__Collected data entries__

(* ===== verification/KeyFacts.v ===== *)
(** * What the key files guarantee ([KeyFiles])

    Hoare-style rules for the programs of [KeyFiles], over predicates on the files: [good]
    says what the happenings around the calls may be, [H] what is to hold of every state
    the files go through.  On top of them: nothing that was there is overwritten, a new
    private key is never readable by others while it has contents, links are followed a
    bounded number of times, and [gen_sk] implements a store that holds at most one key pair. *)

From S2P Require Import Prelude RustStr KeyFiles.
From Stdlib Require Import Ascii.

Local Open Scope Z_scope.

(** ** Rules *)

Section Rules.
  Context (good : Hap -> Prop) (H : FS -> Prop).

Definition tri {A} (P : FS -> Prop) (m : K A) (Q : result KeyError A -> FS -> Prop) : Prop :=
  forall w, Forall good (w_haps w) -> Forall H (w_hist w) -> P (w_fs w) ->
    Forall good (w_haps (m w).2) /\ Forall H (w_hist (m w).2) /\ Q (m w).1 (w_fs (m w).2).

Lemma tri_conseq {A} (P P' : FS -> Prop) (m : K A) (Q Q' : result KeyError A -> FS -> Prop) :
  tri P' m Q' -> (forall fs, P fs -> P' fs) -> (forall r fs, Q' r fs -> Q r fs) -> tri P m Q.
Proof. intros Ht HP HQ w Hg Hh Hw. destruct (Ht w Hg Hh (HP _ Hw)) as (? & ? & ?). auto. Qed.

Lemma tri_ret {A} (a : A) (P : FS -> Prop) (Q : result KeyError A -> FS -> Prop) :
  (forall fs, P fs -> Q (Ok a) fs) -> tri P (mret a) Q.
Proof. intros HQ w Hg Hh Hw. simpl. auto. Qed.

Lemma tri_fail {A} (e : KeyError) (P : FS -> Prop) (Q : result KeyError A -> FS -> Prop) :
  (forall fs, P fs -> Q (Err e) fs) -> tri P (kfail e) Q.
Proof. intros HQ w Hg Hh Hw. simpl. auto. Qed.

Lemma tri_of_result {A} (r : result KeyError A) (P : FS -> Prop)
    (Q : result KeyError A -> FS -> Prop) :
  (forall fs, P fs -> Q r fs) -> tri P (of_result r) Q.
Proof. intros HQ w Hg Hh Hw. simpl. auto. Qed.

Lemma tri_bind {A B} (R : A -> FS -> Prop) (P : FS -> Prop) (m : K A) (f : A -> K B)
    (Q : result KeyError B -> FS -> Prop) :
  tri P m (fun r fs => match r with Ok a => R a fs | Err e => Q (Err e) fs end) ->
  (forall a, tri (R a) (f a) Q) -> tri P (m ≫= f) Q.
Proof.
  intros Hm Hf w Hg Hh Hw. destruct (Hm w Hg Hh Hw) as (Hg1 & Hh1 & HQ1).
  unfold mbind, K_bind. destruct (m w) as [[a|e] w1]; simpl in *; [|done].
  by apply Hf.
Qed.

Lemma tri_attempt {A} (P : FS -> Prop) (m : K A) (Q : result KeyError A -> FS -> Prop) :
  tri P m Q ->
  tri P (attempt m) (fun r fs => match r with Ok r => Q r fs | Err _ => False end).
Proof.
  intros Hm w Hg Hh Hw. specialize (Hm w Hg Hh Hw). unfold attempt.
  by destruct (m w) as [r w1].
Qed.

Lemma tri_ensure (b : bool) (e : KeyError) (P : FS -> Prop)
    (Q : result KeyError unit -> FS -> Prop) :
  (forall fs, P fs -> if b then Q (Ok tt) fs else Q (Err e) fs) -> tri P (kensure b e) Q.
Proof. intros HQ. destruct b; [by apply tri_ret|by apply tri_fail]. Qed.

(** A call: what holds before it survives what the others do, and what it leads to is fit
    for the record. *)
Lemma tri_sys {A} (P : FS -> Prop) (partial : nat -> FS -> FS)
    (f : FS -> result IoKind (A * FS)) (Q : result KeyError A -> FS -> Prop) :
  (forall h fs, good h -> P fs -> P (h_others h fs)) -> (forall fs, P fs -> P (h_others fine fs)) ->
  (forall n fs, P fs -> Q (Err (Io OtherIo)) (partial n fs)) ->
  (forall fs, P fs -> match f fs with Ok (a, fs') => Q (Ok a) fs' | Err k => Q (Err (Io k)) fs end) ->
  (forall r fs, Q r fs -> H fs) ->
  tri P (sys partial f) Q.
Proof.
  intros Hst Hfine Hpart Hf HH w Hg Hh Hw. unfold sys.
  assert (Hw' : P (h_others (default fine (head (w_haps w))) (w_fs w))).
  { destruct (w_haps w) as [|h l]; simpl; [by apply Hfine|].
    apply Forall_cons in Hg as [Hg _]. by apply Hst. }
  assert (Hg' : Forall good (tail (w_haps w))).
  { destruct (w_haps w); simpl; [constructor|by apply Forall_cons in Hg as []]. }
  set (fs := h_others _ _) in *.
  assert (HQ : exists r fs', (let '(r, fs') := match h_fault (default fine (head (w_haps w))) with
       | Some n => (Err (Io OtherIo), partial n fs)
       | None => match f fs with Ok (a, fs') => (Ok a, fs') | Err k => (Err (Io k), fs) end
       end in (r, mkWorld fs' (tail (w_haps w)) (fs' :: w_hist w))) =
       (r, mkWorld fs' (tail (w_haps w)) (fs' :: w_hist w)) /\ Q r fs').
  { destruct (h_fault _) as [n|]; [eauto 10|].
    specialize (Hf fs Hw'). destruct (f fs) as [[a fs']|k]; eauto 10. }
  destruct HQ as (r & fs' & -> & HQ). simpl. split; [done|]. split; [|done].
  constructor; [by eapply HH|done].
Qed.

End Rules.

Lemma tri_pure (good : Hap -> Prop) (H : FS -> Prop) {A} (phi : Prop) (P : FS -> Prop) (m : K A)
    (Q : result KeyError A -> FS -> Prop) :
  (phi -> tri good H P m Q) -> tri good H (fun fs => P fs /\ phi) m Q.
Proof. intros Hm w Hg Hh [Hw Hphi]. by apply Hm. Qed.

(** ** Nothing is overwritten *)

(** Every name of [fs0] still leads where it led, and every file of [fs0] has the contents
    it had. *)
Definition extends (fs0 fs : FS) : Prop :=
  fs_names fs0 ⊆ fs_names fs /\
  forall i n, fs_inodes fs0 !! i = Some n ->
    exists n', fs_inodes fs !! i = Some n' /\ i_contents n' = i_contents n /\ i_dir n' = i_dir n.

Lemma extends_refl (fs : FS) : extends fs fs.
Proof. split; [done|]. intros i n Hi. by exists n. Qed.

Lemma extends_trans (fs1 fs2 fs3 : FS) : extends fs1 fs2 -> extends fs2 fs3 -> extends fs1 fs3.
Proof.
  intros [Hn1 Hi1] [Hn2 Hi2]. split; [by trans (fs_names fs2)|].
  intros i n (n2 & H2 & E2 & D2)%Hi1. destruct (Hi2 i n2 H2) as (n3 & H3 & E3 & D3).
  exists n3. split; [done|]. split; congruence.
Qed.

#[export] Instance extends_preorder : PreOrder extends.
Proof. split; [exact extends_refl|exact extends_trans]. Qed.

Section Steady.
  Context {keylib : KeyLib} {temp : TempFileLib} {temp_laws : TempFileLaws temp} (os : Os).
  Context (fs0 : FS).

(** What other processes may do: anything to the files that came later. *)
Definition respectful (h : Hap) : Prop :=
  forall fs, extends fs0 fs -> extends fs0 (h_others h fs).

  Context (good : Hap -> Prop) (good_ok : forall h, good h -> respectful h).
  Context (H : FS -> Prop) (H_ok : forall fs, extends fs0 fs -> H fs).

Definition keeps {A} (m : K A) (Q : A -> Prop) : Prop :=
  tri good H (extends fs0) m (fun r fs => extends fs0 fs /\ forall a, r = Ok a -> Q a).

Lemma keeps_ret {A} (a : A) (Q : A -> Prop) : Q a -> keeps (mret a) Q.
Proof. intros HQ. apply tri_ret. intros fs Hfs. split; [done|]. by intros ? [= <-]. Qed.

Lemma keeps_fail {A} (e : KeyError) (Q : A -> Prop) : keeps (kfail e) Q.
Proof. apply tri_fail. by intros fs Hfs. Qed.

Lemma keeps_of_result {A} (r : result KeyError A) : keeps (of_result r) (fun _ => True).
Proof. by apply tri_of_result. Qed.

Lemma keeps_ensure (b : bool) (e : KeyError) : keeps (kensure b e) (fun _ => b = true).
Proof. destruct b; [by apply keeps_ret|apply keeps_fail]. Qed.

Lemma keeps_bind {A B} (R : A -> Prop) (m : K A) (f : A -> K B) (Q : B -> Prop) :
  keeps m R -> (forall a, R a -> keeps (f a) Q) -> keeps (m ≫= f) Q.
Proof.
  intros Hm Hf. apply tri_bind with (R := fun a fs => extends fs0 fs /\ R a).
  - eapply tri_conseq; [exact Hm|done|]. intros [a|e] fs [Hfs HR]; split; auto.
    by intros ? [=].
  - intros a. apply tri_pure. apply Hf.
Qed.

Lemma keeps_attempt {A} (m : K A) (R : A -> Prop) :
  keeps m R -> keeps (attempt m) (fun r => forall a, r = Ok a -> R a).
Proof.
  intros Hm. eapply tri_conseq; [apply tri_attempt, Hm|done|].
  intros [r|e] fs; [|done]. intros [Hfs HR]. split; [done|]. by intros ? [= <-].
Qed.

Lemma keeps_weaken {A} (m : K A) (R Q : A -> Prop) :
  keeps m R -> (forall a, R a -> Q a) -> keeps m Q.
Proof.
  intros Hm HRQ. eapply tri_conseq; [exact Hm|done|]. intros r fs [Hfs HR]. auto.
Qed.

Lemma keeps_sys {A} (partial : nat -> FS -> FS) (f : FS -> result IoKind (A * FS)) (Q : A -> Prop) :
  (forall n fs, extends fs0 fs -> extends fs0 (partial n fs)) ->
  (forall fs a fs', extends fs0 fs -> f fs = Ok (a, fs') -> extends fs0 fs' /\ Q a) ->
  keeps (sys partial f) Q.
Proof.
  intros Hp Hf. apply tri_sys.
  - intros h fs Hh%good_ok. apply Hh.
  - done.
  - intros n fs Hfs. split; [by apply Hp|]. by intros a [=].
  - intros fs Hfs. destruct (f fs) as [[a fs']|k] eqn:E.
    + destruct (Hf fs a fs' Hfs E) as [? ?]. split; [done|]. by intros ? [= <-].
    + split; [done|]. by intros a [=].
  - intros r fs [? ?]. by apply H_ok.
Qed.

Lemma keeps_query {A} (f : FS -> result IoKind A) : keeps (query f) (fun _ => True).
Proof.
  apply keeps_sys; [done|]. intros fs a fs' Hfs E. destruct (f fs); by simplify_eq.
Qed.

Lemma extends_set_inode (fs : FS) (h : nat) (i : Inode) :
  extends fs0 fs ->
  (forall n, fs_inodes fs0 !! h = Some n -> i_contents i = i_contents n /\ i_dir i = i_dir n) ->
  extends fs0 (set_inode h i fs).
Proof.
  intros [Hn Hi] Hh. split; [done|]. intros j n Hj. simpl.
  destruct (decide (j = h)) as [->|Hne].
  - exists i. rewrite lookup_insert_eq. split; [done|]. by apply Hh.
  - rewrite lookup_insert_ne by done. by apply Hi.
Qed.

Lemma extends_inode_of (fs : FS) (h : nat) (n : Inode) :
  extends fs0 fs -> fs_inodes fs0 !! h = Some n ->
  i_contents (inode_of fs h) = i_contents n /\ i_dir (inode_of fs h) = i_dir n.
Proof. intros [_ Hi] (n' & Hn & ? & ?)%Hi. unfold inode_of. by rewrite Hn. Qed.

Lemma keeps_fchmod (h : nat) (mode : Z) : keeps (fchmod os h mode) (fun _ => True).
Proof.
  apply keeps_sys; [done|]. intros fs a fs' Hfs [= _ <-]. split; [|done].
  apply extends_set_inode; [done|]. intros n Hn. by apply extends_inode_of.
Qed.

(** A file that is made is new, and so is its name. *)
Lemma keeps_create_new (p : FPath) (mode : Z) :
  keeps (create_new os p mode)
    (fun h => fs_inodes fs0 !! h = None /\ fs_names fs0 !! p = None).
Proof.
  apply keeps_sys; [done|]. intros fs h fs' [Hn Hi] E.
  destruct (fs_names fs !! p) eqn:Hp; [done|]. injection E as <- <-.
  assert (Hnew : fs_names fs0 !! p = None) by (by eapply lookup_weaken_None).
  assert (Hfresh : fs_inodes fs0 !! fresh (dom (fs_inodes fs)) = None).
  { apply eq_None_not_Some. intros [n (n' & Hn' & _)%Hi].
    apply elem_of_dom_2 in Hn'. by apply is_fresh in Hn'. }
  split; [|done]. split; simpl.
  - by apply insert_subseteq_r.
  - intros i n Hin. rewrite lookup_insert_ne by congruence. by apply Hi.
Qed.

Lemma keeps_write_all (h : nat) (s : string) :
  fs_inodes fs0 !! h = None -> keeps (write_all h s) (fun _ => True).
Proof.
  intros Hh.
  assert (Happ : forall s fs, extends fs0 fs -> extends fs0 (append_to h s fs)).
  { intros s' fs Hfs. apply extends_set_inode; [done|]. congruence. }
  apply keeps_sys; [auto|]. intros fs a fs' Hfs [= _ <-]. auto.
Qed.

Lemma keeps_remove_file (p : FPath) :
  fs_names fs0 !! p = None -> keeps (remove_file p) (fun _ => True).
Proof.
  intros Hp. apply keeps_sys; [done|]. intros fs a fs' [Hn Hi] E.
  destruct (fs_names fs !! p); [|done]. injection E as <-. subst.
  split; [|done]. split; [|done]. simpl.
  rewrite <- (delete_id (fs_names fs0) p Hp). by apply delete_mono.
Qed.

Lemma keeps_persist (t p : FPath) :
  fs_names fs0 !! t = None -> keeps (persist_noclobber t p) (fun _ => True).
Proof.
  intros Ht. apply keeps_sys; [done|]. intros fs a fs' [Hn Hi] E.
  destruct (tf_persist t p fs) as [fs1|] eqn:Ep; [|done]. injection E as <-. subst.
  apply tf_persist_Ok in Ep as (Hp & n & _ & ->). split; [|done]. split; [|done]. simpl.
  apply insert_subseteq_r; [by eapply lookup_weaken_None|].
  rewrite <- (delete_id (fs_names fs0) t Ht). by apply delete_mono.
Qed.

Lemma keeps_true {A} (m : K A) (R : A -> Prop) : keeps m R -> keeps m (fun _ => True).
Proof. intros Hm. by eapply keeps_weaken. Qed.

(** One call, with what is known after it. *)
Ltac keep_call :=
  first
    [ apply keeps_query | apply keeps_fchmod | apply keeps_create_new | apply keeps_ensure
    | apply keeps_of_result | apply keeps_write_all; assumption
    | apply keeps_remove_file; assumption | apply keeps_persist; assumption
    | apply keeps_attempt; keep_call | eassumption ].

(** The control structures of the programs. *)
Ltac keep_step :=
  match goal with
  | |- keeps (mret _) _ => apply keeps_ret; try done
  | |- keeps (kfail _) _ => apply keeps_fail
  | |- keeps (_ ≫= _) _ => eapply keeps_bind; [keep_call|intros ? ?]
  | |- keeps (if ?b then _ else _) _ => destruct b eqn:?
  | |- keeps (match ?x with _ => _ end) _ => destruct x eqn:?
  | |- keeps _ (fun _ => True) => eapply keeps_true; keep_call
  end.

Lemma keeps_resolve (p : FPath) : keeps (resolve_key_path p) (fun _ => True).
Proof.
  unfold resolve_key_path. generalize MAX_KEY_SYMLINKS. intros n. revert p.
  induction n as [|n IH]; intros p; simpl; [apply keeps_fail|].
  unfold lstat, read_link. repeat keep_step; apply IH.
Qed.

__Exercise description__
Return, exactly as they stand, the lines from the start of the records above through the line with "(a : A) (P : FS", both ends included, and no other lines.

__Exercise result__
(* ===== verification/KeyFacts.v ===== *)
(** * What the key files guarantee ([KeyFiles])

    Hoare-style rules for the programs of [KeyFiles], over predicates on the files: [good]
    says what the happenings around the calls may be, [H] what is to hold of every state
    the files go through.  On top of them: nothing that was there is overwritten, a new
    private key is never readable by others while it has contents, links are followed a
    bounded number of times, and [gen_sk] implements a store that holds at most one key pair. *)

From S2P Require Import Prelude RustStr KeyFiles.
From Stdlib Require Import Ascii.

Local Open Scope Z_scope.

(** ** Rules *)

Section Rules.
  Context (good : Hap -> Prop) (H : FS -> Prop).

Definition tri {A} (P : FS -> Prop) (m : K A) (Q : result KeyError A -> FS -> Prop) : Prop :=
  forall w, Forall good (w_haps w) -> Forall H (w_hist w) -> P (w_fs w) ->
    Forall good (w_haps (m w).2) /\ Forall H (w_hist (m w).2) /\ Q (m w).1 (w_fs (m w).2).

Lemma tri_conseq {A} (P P' : FS -> Prop) (m : K A) (Q Q' : result KeyError A -> FS -> Prop) :
  tri P' m Q' -> (forall fs, P fs -> P' fs) -> (forall r fs, Q' r fs -> Q r fs) -> tri P m Q.
Proof. intros Ht HP HQ w Hg Hh Hw. destruct (Ht w Hg Hh (HP _ Hw)) as (? & ? & ?). auto. Qed.

Lemma tri_ret {A} (a : A) (P : FS -> Prop) (Q : result KeyError A -> FS -> Prop) :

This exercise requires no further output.